In the heat of an argument, it’s far easier to say what we don’t want than what we do. Stan Tatkin, the founder of the psychobiological approach to couple therapy, proposes that people are better built for war than love. Sometimes it seems that way.
We say, “Stop being so sad,” instead of, “I wish you would tell me what’s making you sad.”
Or, “You’re always neglecting me!” instead of, “I feel really lonely and need your attention.”
The problem with expressing needs in a negative way is it comes off like criticism. Despite what some people say, there is no such thing as constructive criticism. Criticism triggers a person to become defensive and protect themselves from an attack, which blocks the resolution of a conflict.
It doesn’t matter how much trust and intimacy there is in a relationship, it’s still nearly impossible for someone to listen to a personal attack without becoming defensive. This is true even for very happy couples. As witnessed in Dr. Gottman’s Love Lab, on the rare occasion that one happily coupled partner began a complaint with criticism, the other partner became defensive.
For conflict conversations to succeed, you must state your feelings as neutrally as possible and transform any complaint about your partner into a positive need. Doing this for your partner is the equivalent of creating an instructional guide to winning and keeping your heart.
It is important to note that the negative emotions that lead us to blame or criticize are often signposts of what we value most. Think of a negative emotion as a clue to your hidden wish. When you express that hidden desire directly, you’re more likely to make that wish come true.
For example, hidden underneath anger may be feelings of loneliness. When you become aware of that loneliness, you can ask your partner for the things you need to feel more connected.
In the weekly State of the Union meeting, Dr. Gottman has discovered that partners need to ATTUNE to each other before problem-solving. After witnessing thousands of couples fighting, he discovered that the Masters of relationships did one powerful thing: they transformed their criticisms into wishes. This is the second “T” in Dr. Gottman’s ATTUNE conflict resolution model for couples.
The courageousness of wishes
Blaming our partner or hiding our feelings by criticizing is easy. Speaking our feelings and fears requires a willingness to be vulnerable. Often this vulnerability is mistaken as a sign of weakness, but that couldn’t be farther from the truth. Vulnerability is courageous. It’s a willingness to drop your shield and expose the unguarded underbelly of your fears, doubts, and insecurities.
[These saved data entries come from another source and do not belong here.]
(** * AI-Helpdesk: chunking and vector store

    A shallow embedding of [ai_helpdesk/utils/chunking.py],
    [ai_helpdesk/models.py] and [ai_helpdesk/storage/vector_store.py],
    followed by the properties of the chunker, of chunk identifiers, of
    persistence and of cosine-similarity retrieval.

    Python [str] is [string], Python [int] is [Z], a Python [dict] with
    string keys is a [gmap string _], a [float32] is a [spec_float] at
    precision 24 and maximal exponent 128. *)

From Stdlib Require Import ZArith String Ascii List Lia Floats.SpecFloat.
From stdpp Require Import gmap strings list sorting.

(** ** Python built-ins used by the sources *)

Module Py.

(** [len(s)] *)
Definition len (s : string) : Z := Z.of_nat (String.length s).

(** Normalisation of a slice bound against a sequence of length [n]:
    a negative bound counts from the end, and every bound is clamped to
    [0..n]. *)
Definition clamp (n i : Z) : Z :=
  if (i <? 0)%Z then Z.max 0 (i + n) else Z.min i n.

(** [l[lo:hi]] on a list. *)
Definition slice {A} (l : list A) (lo hi : Z) : list A :=
  let n := Z.of_nat (length l) in
  let lo' := clamp n lo in
  let hi' := clamp n hi in
  take (Z.to_nat (hi' - lo')) (drop (Z.to_nat lo') l).

(** [s[lo:hi]] on a string. *)
Definition str_slice (s : string) (lo hi : Z) : string :=
  string_of_list_ascii (slice (list_ascii_of_string s) lo hi).

(** [l[:hi]] *)
Definition slice_to {A} (l : list A) (hi : Z) : list A := slice l 0 hi.

(** The decimal digit [d] (0..9) as a character. *)
Definition digit_char (d : Z) : ascii :=
  ascii_of_nat (48 + Z.to_nat d).

(** Decimal digits of a non-negative integer, least significant first. *)
Fixpoint digits_le (fuel : nat) (n : Z) : list Z :=
  match fuel with
  | O => []
  | S fuel' =>
      (n mod 10)%Z :: (if (n <? 10)%Z then [] else digits_le fuel' (n / 10)%Z)
  end.

(** A number of digits that is always enough for [n]: one more than its
    binary logarithm. *)
Definition digit_budget (n : Z) : nat := S (Z.to_nat (Z.log2 n)).

Definition digits (n : Z) : string :=
  string_of_list_ascii (map digit_char (reverse (digits_le (digit_budget n) n))).

(** [str(n)] for an integer. *)
Definition str (n : Z) : string :=
  if (n <? 0)%Z then String "-" (digits (- n)) else digits n.

Definition zeros (k : nat) : string := string_of_list_ascii (replicate k "0"%char).

(** [s.zfill(width)]: pad with zeros on the left up to [width]; a leading
    sign stays in front of the padding. *)
Definition zfill (s : string) (width : nat) : string :=
  if (width <=? String.length s)%nat then s
  else
    let pad := zeros (width - String.length s) in
    match s with
    | String c rest =>
        if (Ascii.eqb c "+" || Ascii.eqb c "-")%bool
        then String c (pad +:+ rest)
        else pad +:+ s
    | EmptyString => pad
    end.

(** [math.ceil(math.log10(m))] for an integer [m >= 1]: the least [k] with
    [m <= 10^k].  The source goes through a double; the model is the exact
    value, which the double computation yields for every list length a
    machine can hold. *)
Fixpoint ceil_log10_from (fuel : nat) (m pow : Z) (k : nat) : nat :=
  match fuel with
  | O => k
  | S fuel' => if (m <=? pow)%Z then k else ceil_log10_from fuel' m (10 * pow)%Z (S k)
  end.

Definition ceil_log10 (m : Z) : nat := ceil_log10_from (digit_budget m) m 1 0.

(** [enumerate(l, start)] *)
Fixpoint enumerate {A} (start : Z) (l : list A) : list (Z * A) :=
  match l with
  | [] => []
  | x :: l' => (start, x) :: enumerate (start + 1)%Z l'
  end.

End Py.

(** ** [ai_helpdesk/utils/chunking.py] *)

Module chunking.

(** The optional tokenizer ([tiktoken]): [encode] and [decode] return
    [None] when they raise. *)
Record Encoding := {
  encode : string -> option (list Z);
  decode : list Z -> option string
}.

Definition DEFAULT_CHUNK_SIZE : Z := 500.
Definition DEFAULT_CHUNK_OVERLAP : Z := 100.

(** Outcome of running a loop under an iteration budget. *)
Inductive run (A : Type) :=
| Done (a : A)
| Raised
| OutOfFuel.
Arguments Done {A} a.
Arguments Raised {A}.
Arguments OutOfFuel {A}.

(** The [while start < len(tokens)] loop of [_split_by_tokens]. *)
Fixpoint split_tokens_loop (fuel : nat) (enc : Encoding) (tokens : list Z)
    (chunk_size chunk_overlap start : Z) (chunks : list string) : run (list string) :=
  if (start <? Z.of_nat (length tokens))%Z then
    match fuel with
    | O => OutOfFuel
    | S fuel' =>
        let end_ := Z.min (Z.of_nat (length tokens)) (start + chunk_size) in
        let chunk_tokens := Py.slice tokens start end_ in
        match decode enc chunk_tokens with
        | None => Raised
        | Some piece =>
            split_tokens_loop fuel' enc tokens chunk_size chunk_overlap
              (start + Z.max 1 (chunk_size - chunk_overlap))%Z (chunks ++ [piece])
        end
    end
  else Done chunks.

Definition _split_by_tokens (enc : Encoding) (text : string)
    (chunk_size chunk_overlap : Z) : run (list string) :=
  match encode enc text with
  | None => Raised
  | Some tokens =>
      split_tokens_loop (length tokens) enc tokens chunk_size chunk_overlap 0 []
  end.

(** The [while start < len(text)] loop of [_split_by_chars]; [None] means
    that the iteration budget ran out before the loop condition failed. *)
Fixpoint split_chars_loop (fuel : nat) (text : string)
    (chunk_size step start : Z) (chunks : list string) : option (list string) :=
  if (start <? Py.len text)%Z then
    match fuel with
    | O => None
    | S fuel' =>
        let end_ := Z.min (Py.len text) (start + chunk_size) in
        split_chars_loop fuel' text chunk_size step (start + step)%Z
          (chunks ++ [Py.str_slice text start end_])
    end
  else Some chunks.

(** [_split_by_chars] under an explicit iteration budget. *)
Definition split_by_chars_within (fuel : nat) (text : string)
    (chunk_size chunk_overlap : Z) : option (list string) :=
  let step := Z.max 1 (chunk_size - chunk_overlap) in
  split_chars_loop fuel text chunk_size step 0 [].

(** [_split_by_chars]: one iteration per character is always enough, as
    is proved below. *)
Definition _split_by_chars (text : string) (chunk_size chunk_overlap : Z) : list string :=
  default [] (split_by_chars_within (String.length text) text chunk_size chunk_overlap).

(** [chunk_text]; [tiktoken] is [None] when the import failed.  Any
    failure of the token strategy falls back to characters. *)
Definition chunk_text (tiktoken : option Encoding) (text : string)
    (chunk_size chunk_overlap : Z) : list string :=
  if String.eqb text "" then []
  else
    match tiktoken with
    | Some enc =>
        match _split_by_tokens enc text chunk_size chunk_overlap with
        | Done chunks => chunks
        | _ => _split_by_chars text chunk_size chunk_overlap
        end
    | None => _split_by_chars text chunk_size chunk_overlap
    end.

(** [enumerate_chunks] *)
Definition enumerate_chunks (chunks : list string) (prefix : string) : list string :=
  let chunk_list := chunks in
  let total_digits :=
    match chunk_list with
    | [] => 4%nat
    | _ => Nat.max 4 (Py.ceil_log10 (Z.of_nat (length chunk_list) + 1))
    end in
  map (fun '(idx, _) => prefix +:+ "-" +:+ Py.zfill (Py.str idx) total_digits)
      (Py.enumerate 1 chunk_list).

End chunking.


(** ** [ai_helpdesk/models.py] *)

Module models.

(** Values of the open [metadata] mapping: the scalars that the ingestion
    code stores and that JSON carries unchanged. *)
Inductive pyval :=
| PNone
| PBool (b : bool)
| PInt (n : Z)
| PStr (s : string).

(** Truth value of an object in an [if]. *)
Definition truthy (v : pyval) : bool :=
  match v with
  | PNone => false
  | PBool b => b
  | PInt n => negb (n =? 0)%Z
  | PStr s => negb (String.eqb s "")
  end.

(** [f"{v}"] *)
Definition format (v : pyval) : string :=
  match v with
  | PNone => "None"
  | PBool true => "True"
  | PBool false => "False"
  | PInt n => Py.str n
  | PStr s => s
  end.

(** [d.get(key)]: [None] when the key is absent. *)
Definition dict_get (d : gmap string pyval) (key : string) : pyval :=
  default PNone (d !! key).

Module Document.
Record t := mk {
  id : string;
  source : string;
  content : string;
  metadata : gmap string pyval
}.
End Document.

Module DocumentChunk.
Record t := mk {
  id : string;
  document_id : string;
  source : string;
  content : string;
  metadata : gmap string pyval
}.
End DocumentChunk.

Module SearchResult.
(** [score] keeps the [float32] similarity; [float(...)] converts it to a
    double without changing its value. *)
Record t := mk {
  chunk : DocumentChunk.t;
  score : spec_float
}.

(** The [citation] property. *)
Definition citation (self : t) : option pyval :=
  let title := dict_get (DocumentChunk.metadata (chunk self)) "title" in
  if truthy title then Some (PStr (format title))
  else
    let path := dict_get (DocumentChunk.metadata (chunk self)) "path" in
    if truthy path then Some path
    else None.
End SearchResult.

End models.

(** ** The NumPy operations used by the store, on [float32] *)

Module np.

Abbreviation float32 := spec_float.
Definition prec : Z := 24.
Definition emax : Z := 128.

Definition add : float32 -> float32 -> float32 := SFadd prec emax.
Definition mul : float32 -> float32 -> float32 := SFmul prec emax.
Definition div : float32 -> float32 -> float32 := SFdiv prec emax.
Definition sqrt : float32 -> float32 := SFsqrt prec emax.
Definition zero : float32 := S754_zero false.
Definition one : float32 := S754_finite false 8388608 (-23).
Definition minus_one : float32 := S754_finite true 8388608 (-23).

(** The literal [1e-10] rounded to [float32], 14411519 * 2^-57: added to a
    [float32] array or scalar, a Python float takes their type (the
    promotion rules of NumPy 2). *)
Definition eps : float32 := S754_finite false 14411519 (-57).

(** The order NumPy sorts floating-point numbers by: the usual [<], with
    NaN after every number. *)
Definition less (a b : float32) : bool :=
  SFltb a b || (negb (SFeqb b b) && SFeqb a a).

(** A two-dimensional array of shape [(length rows, ncols)]. *)
Record matrix := {
  ncols : nat;
  rows : list (list float32)
}.

Definition well_shaped (m : matrix) : Prop :=
  Forall (fun r => length r = ncols m) (rows m).

(** What [np.asarray(..., dtype=np.float32)] can produce, by number of
    dimensions. *)
Inductive ndarray :=
| Nd0 (x : float32)
| Nd1 (v : list float32)
| Nd2 (m : matrix)
| NdHigh (extra : nat).

Definition ndim (a : ndarray) : nat :=
  match a with
  | Nd0 _ => 0
  | Nd1 _ => 1
  | Nd2 _ => 2
  | NdHigh extra => 3 + extra
  end.

(** [np.vstack([a, b])] for two matrices of the same width. *)
Definition vstack (a b : matrix) : matrix :=
  {| ncols := ncols a; rows := rows a ++ rows b |}.

(** Inner product and Euclidean norm, accumulated from left to right (the
    order in which a library sums is its own; no statement below depends
    on it beyond the evaluated examples, whose sums are exact). *)
Definition dot (u v : list float32) : float32 :=
  fold_left (fun acc xy => add acc (mul xy.1 xy.2)) (zip u v) zero.

Definition norm (v : list float32) : float32 :=
  sqrt (fold_left (fun acc x => add acc (mul x x)) v zero).

(** Insertion of [x] into a list sorted by key: after every element that
    is not greater. *)
Fixpoint insert_by {K} (ltb : K -> K -> bool) (x : nat * K) (l : list (nat * K)) : list (nat * K) :=
  match l with
  | [] => [x]
  | y :: l' => if ltb x.2 y.2 then x :: y :: l' else y :: insert_by ltb x l'
  end.

Definition isort {K} (ltb : K -> K -> bool) (l : list (nat * K)) : list (nat * K) :=
  fold_left (fun acc x => insert_by ltb x acc) l [].

(** [v.argsort()]: the indices of [v] in ascending order of value.
    NumPy's default sort promises no order among equal values; this is the
    sort that keeps them in index order, one of the orders NumPy can give.
    What is said of tied results below is said for every sort
    ([search_by]). *)
Definition argsort (v : list float32) : list nat :=
  (isort less (zip (seq 0 (length v)) v)).*1.

End np.

(** ** [ai_helpdesk/storage/vector_store.py] *)

Module vector_store.
Import models.

Inductive exn :=
| ValueError (msg : string)
| IndexError (msg : string)
| ProviderError (msg : string).

(** An embedding provider; [embed] already includes the conversion
    [np.asarray(..., dtype=np.float32)] of what the provider returns, and
    is [inl] when the provider raises. *)
Record EmbeddingBackend := {
  model_name : string;
  embed : list string -> exn + np.ndarray
}.

(** The attributes of a store instance.  [_embeddings] is two-dimensional:
    [add_documents] stores nothing else, and [_save] writes what it
    stores. *)
Record VectorStore := {
  _chunks : list DocumentChunk.t;
  _embeddings : option np.matrix;
  _embedding_model : option string
}.

(** Content of [metadata.json] as [json.load] returns it. *)
Record payload := {
  payload_chunks : option (list DocumentChunk.t);
  payload_embedding_model : option string
}.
Because of this discomfort, many of us avoid being truly vulnerable with our partners. I know I have done this in the past and sometimes still do. But as I have come to learn, owning my fears and insecurities and then naming them in my relationships is actually a strength. As Brené Brown puts it, “Our willingness to own and engage with our vulnerability determines the depth of our courage.” It also determines the depth of the emotional connection in our relationship.
Often with couples I work with, there are barriers to being vulnerable with their partners. For example, Kris and Christina found it really difficult to focus on the wishes behind their criticism. They were fighting over when to have a child. Christina was ready to make the leap into parenthood, but Kris was not sure it was the right time.
Christina would get angry and leave the room when they would have a fight. This hit Kris’s raw spot and pissed him off. In their State of the Union conversation, all he wanted to say was, “You are such a baby. You interrupt me and then walk out of the room, which makes me feel like the bad guy. No wonder I don’t want to have a baby!”
But by owning his feelings and taking notes during their conflict conversation, he was able to turn his criticism into a wish: “I want to be able to speak with you about how I feel about having a baby right now without you leaving the room or getting upset with me before I’m done talking.”
When Christina had the floor she also made adjustments. Instead of saying, “You’re out of control. Whenever we disagree, you turn into a bully. Anyone would get upset and sprint away from you,” she said, “I want us to discuss issues calmly without either of us raising our voices. That’s what I need to stay in the room and truly listen to you.”
Do you see how being vulnerable can transform your relationship and help you get your needs met?
It’s also important to not wait for the conflict to happen to be vulnerable and express wishes in a positive way. Pay attention to ways you can proactively be vulnerable with each other outside of heated conflict. For example, by saying, “Please slow down your driving so I can feel safe,” rather than, “You’re driving like a crazy person! Slow down!” you give your partner an understanding of why you’re feeling the way you are, rather than blaming them for what you’re feeling.